Distancing Doesn’t Mean Disappear
The plea from an anonymous neighbor on our online community chat board was clear: “Please, just come out onto your porches. Distancing doesn’t mean disappearing.”
With necessity being the mother of invention, people around the world have devised a host of creative solutions to combat our current crisis of communication. Over the last few weeks, we have witnessed opera belting on the balconies of Italy, spontaneous expressions of appreciation and support from neighbors as doctors and nurses prepare for yet another day witnessing visions of Hell only Dante could have conceived, and conversations with loved ones impeded by plexiglass.
There is a charm to witnessing human beings muster the creative stamina and concentration to not only pass the time, but to attempt to make the slog of the days more manageable. Although, we would probably survive — thrive even — without the tone-deaf (both literal and metaphorical) celebrity karaoke. But hey, they tried, and deserved the tepid round of applause that followed.
And the symphonic echoes of noise pollution that those who inhabit a concrete jungle have grown accustomed to — and tolerated — have been even more glaring and upsetting in their absence. Some may even, dare I say, miss the sleepwalking sounds of city nightlife that have kept rest and relaxation at bay on numerous occasions.
I, for one, have been making real use of Youtube’s “background coffee house noise” catalog. Nothing punctures the anxiety-ridden silence that this virus has brought like ambient sounds of tableware maneuvers and undiscernible café chit-chat. Although, I do miss the intermittent moments of eavesdropping on your fellow patrons that justify procrastination.

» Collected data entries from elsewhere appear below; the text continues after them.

(* ===== verification/GapFill.v ===== *)
(** * Event-clip gap fill ([crates/drives/src/grouper.rs])

    Which SavedClips/SentryClips minutes are admitted into the continuous
    RecentClips timeline. A timestamp ([NaiveDateTime]) is its milliseconds. *)

From Stdlib Require Import ZArith Lia.
From stdpp Require Import base list sorting relations.
From S2P Require Import Prelude Float Types Str.

Open Scope Z_scope.

Definition DRIVE_GAP_MS : Z := 5 * 60 * 1000.
Definition GAP_FILL_MIN_MS : Z := 90 * 1000.
Definition GAP_FILL_MAX_MS : Z := 30 * 60 * 1000.
Definition GAP_FILL_ADJ_MS : Z := 3 * 60 * 1000.
Definition GAP_FILL_DUP_MS : Z := 30 * 1000.
Definition CLIP_DURATION_MS : Z := 60000.
(** [0.5_f32] as bits. *)
Definition GAP_FILL_MIN_SPEED_MPS : Z := 0x3F000000.
Definition I64_MAX : Z := 2 ^ 63 - 1.

(** ** Holes *)

Definition fillable_holes (sorted_ts : list Z) : list (Z * Z) :=
  filter (fun w => GAP_FILL_MIN_MS < snd w - fst w /\ snd w - fst w <= GAP_FILL_MAX_MS)
    (windows2 sorted_ts).

Definition ts_in_holes (holes : list (Z * Z)) (ts : Z) : bool :=
  let i := partition_point (fun h => fst h <? ts) holes in
  match i with
  | O => false
  | S i' => ts <? snd (nth i' holes (0, 0))
  end.

(** ** Driving evidence *)

Definition telemetry_has_driving_core (gear_runs_non_park gear_runs_empty gear_states_non_park
    gear_states_empty : bool) (raw_park_count raw_frame_count : Z) (speeds_driving : bool) : bool :=
  gear_runs_non_park || gear_states_non_park
  || (gear_runs_empty && gear_states_empty && (0 <? raw_frame_count)
      && (raw_park_count <? raw_frame_count))
  || speeds_driving.

Definition runs_non_park (gear_runs : list GearRun) : bool :=
  existsb (fun r => negb (gr_gear r =? GEAR_PARK)) gear_runs.
Definition states_non_park (gear_states : list Z) : bool :=
  existsb (fun g => negb (g =? GEAR_PARK)) gear_states.

Definition speeds_driving (speeds : list Z) : bool :=
  existsb (fun sp => F32.lt GAP_FILL_MIN_SPEED_MPS (F32.abs sp)) speeds.

Definition telemetry_has_driving (gear_runs : list GearRun) (gear_states speeds : list Z)
    (raw_park_count raw_frame_count : Z) : bool :=
  telemetry_has_driving_core (runs_non_park gear_runs) (is_empty gear_runs)
    (states_non_park gear_states) (is_empty gear_states) raw_park_count raw_frame_count
    (speeds_driving speeds).

Definition telemetry_gear_driving (gear_runs : list GearRun) (gear_states : list Z) : bool :=
  runs_non_park gear_runs || states_non_park gear_states.

Definition row_has_driving (gear_runs : list GearRun) (raw_park_count raw_frame_count
    max_speed_mps : Z) : bool :=
  telemetry_has_driving gear_runs [] [] raw_park_count raw_frame_count
  || F64.lt (F32.to_f64 GAP_FILL_MIN_SPEED_MPS) max_speed_mps.

(** ** Candidates *)

Record GapFillCandidate := mkCand {
  gc_ts : Z; gc_file : str; gc_driving : option bool; gc_gear_driving : bool;
}.

Definition cand0 : GapFillCandidate := mkCand 0 [] None false.

Definition dup_of_recent (recent_sorted_ts : list Z) (ts : Z) : bool :=
  let i := partition_point (fun r => r <=? ts) recent_sorted_ts in
  match i with
  | O => false
  | S i' => ts - nth i' recent_sorted_ts 0 <=? GAP_FILL_DUP_MS
  end.

(** [cands[a].cmp(&cands[b])] is not [Greater]: timestamp, then path. *)
Definition pair_le (a b : Z * str) : bool :=
  if fst a <? fst b then true else if fst b <? fst a then false else str_leb (snd a) (snd b).

Fixpoint dedup_loop (ts : nat -> Z) (order kept : list nat) : list nat :=
  match order with
  | [] => kept
  | i :: order =>
      match last kept with
      | Some l => if ts i - ts l <=? GAP_FILL_DUP_MS then dedup_loop ts order kept
                  else dedup_loop ts order (kept ++ [i])
      | None => dedup_loop ts order (kept ++ [i])
      end
  end.

Definition dedup_candidates (recent_sorted_ts : list Z) (cands : list (Z * str))
    (order : list nat) : list nat :=
  let at_ i := nth i cands (0, []) in
  let order := filter (fun i => dup_of_recent recent_sorted_ts (fst (at_ i)) = false) order in
  let order := sort_by (fun a b => pair_le (at_ a) (at_ b)) order in
  dedup_loop (fun i => fst (at_ i)) order [].

Definition select_interior_fill (recent_sorted_ts : list Z) (candidates : list (Z * str))
  : list nat :=
  if is_empty recent_sorted_ts || is_empty candidates then []
  else
    let holes := fillable_holes recent_sorted_ts in
    if is_empty holes then []
    else filter (fun i => ts_in_holes holes (fst (nth i candidates (0, []))) = true)
           (dedup_candidates recent_sorted_ts candidates (seq 0 (length candidates))).

Definition nearest_recent_ms (recent_sorted_ts : list Z) (ts : Z) : Z :=
  let i := partition_point (fun r => r <? ts) recent_sorted_ts in
  let best := I64_MAX in
  let best := match i with O => best | S i' => Z.min best (ts - nth i' recent_sorted_ts 0) end in
  if (i <? length recent_sorted_ts)%nat then Z.min best (nth i recent_sorted_ts 0 - ts) else best.

Section chain.
Variables (recent_sorted_ts : list Z) (gear : nat -> bool).

(** The body run when a cluster ends. *)
Definition mark_cluster (cluster : list (Z * option nat)) (chained : list bool) : list bool :=
  if existsb (fun c => match snd c with None => true | Some _ => false end) cluster then
    foldl (fun ch c => match snd c with
                       | Some k => if nearest_recent_ms recent_sorted_ts (fst c) <=? GAP_FILL_MAX_MS
                                   then <[k := true]> ch else ch
                       | None => ch
                       end) chained cluster
  else if forallb (fun c => match snd c with Some k => gear k | None => false end) cluster then
    foldl (fun ch c => match snd c with Some k => <[k := true]> ch | None => ch end)
      chained cluster
  else chained.

(** The walk over the merged timeline; [cluster] is
    [merged[cluster_start..idx]], [rest] is [merged[idx..]]. *)
Fixpoint cluster_loop (cluster rest : list (Z * option nat)) (chained : list bool) : list bool :=
  match rest with
  | [] => mark_cluster cluster chained
  | c :: rest =>
      match last cluster with
      | Some p => if GAP_FILL_ADJ_MS <? fst c - fst p
                  then cluster_loop [c] rest (mark_cluster cluster chained)
                  else cluster_loop (cluster ++ [c]) rest chained
      | None => cluster_loop (cluster ++ [c]) rest chained
      end
  end.
End chain.

Definition merged_timeline (recent_sorted_ts : list Z) (kept_ts : list Z)
  : list (Z * option nat) :=
  sort_by_key fst (((fun t => (t, None)) <$> recent_sorted_ts)
                   ++ imap (fun k t => (t, Some k)) kept_ts).

Definition select_gap_fill (recent_sorted_ts : list Z) (candidates : list GapFillCandidate)
  : list nat :=
  if is_empty candidates then []
  else
    let cand i := nth i candidates cand0 in
    let holes := fillable_holes recent_sorted_ts in
    let pairs := (fun c => (gc_ts c, gc_file c)) <$> candidates in
    let order := filter (fun i => gc_driving (cand i) <> Some false) (seq 0 (length candidates)) in
    let kept := dedup_candidates recent_sorted_ts pairs order in
    let merged := merged_timeline recent_sorted_ts ((fun i => gc_ts (cand i)) <$> kept) in
    let chained := cluster_loop recent_sorted_ts
                     (fun k => gc_gear_driving (cand (nth k kept 0%nat)))
                     [] merged (replicate (length kept) false) in
    fst <$> filter (fun ik => ts_in_holes holes (gc_ts (cand (fst ik))) = true
                              \/ nth (snd ik) chained false = true)
              (imap (fun k i => (i, k)) kept).

Definition select_gap_fill_events (recent_sorted_ts : list Z) (candidates : list (Z * str))
  : list nat :=
  select_gap_fill recent_sorted_ts
    ((fun c => mkCand (fst c) (snd c) None false) <$> candidates).

(** ** Real clip spans *)

Definition clip_spans (entries : list (Z * bool)) : list Z :=
  let native := fst <$> filter (fun ie => snd (snd ie) = true) (imap (fun i e => (i, e)) entries) in
  let ts i := fst (nth i entries (0, false)) in
  foldl (fun spans w =>
           let gap := ts (snd w) - ts (fst w) in
           if (0 <? gap) && (gap <=? CLIP_DURATION_MS) then <[fst w := gap]> spans else spans)
    (replicate (length entries) CLIP_DURATION_MS) (windows2 native).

And, in what I think is a major indictment of the culture we currently find ourselves, those who are willing and able to work — essential or not — are doing so, while others attempt to lay at the altar of forced productivity until its bears even the most putrid of fruit.
Writers are banging their heads to the walls, hoping for the torture to give birth to the next King Lear, while health-conscious fathers try to concoct an at-home workout routine that includes deadlifting a 10-year-old in Finding Nemo pajamas.
We are yearning to return to a world we won’t even recognize when it arrives — and as quickly as possible, if you don’t mind.
There will be an ample amount of time to assess the damage and take stock. Plenty of time to brush the dust off our dictionary of social cues and fill the linguistic gaps that accompany a prolonged period of solitude. But until then, the bread crumbs of humanity will have to be enough. So please, just sit on your porch for an hour. Don’t disappear.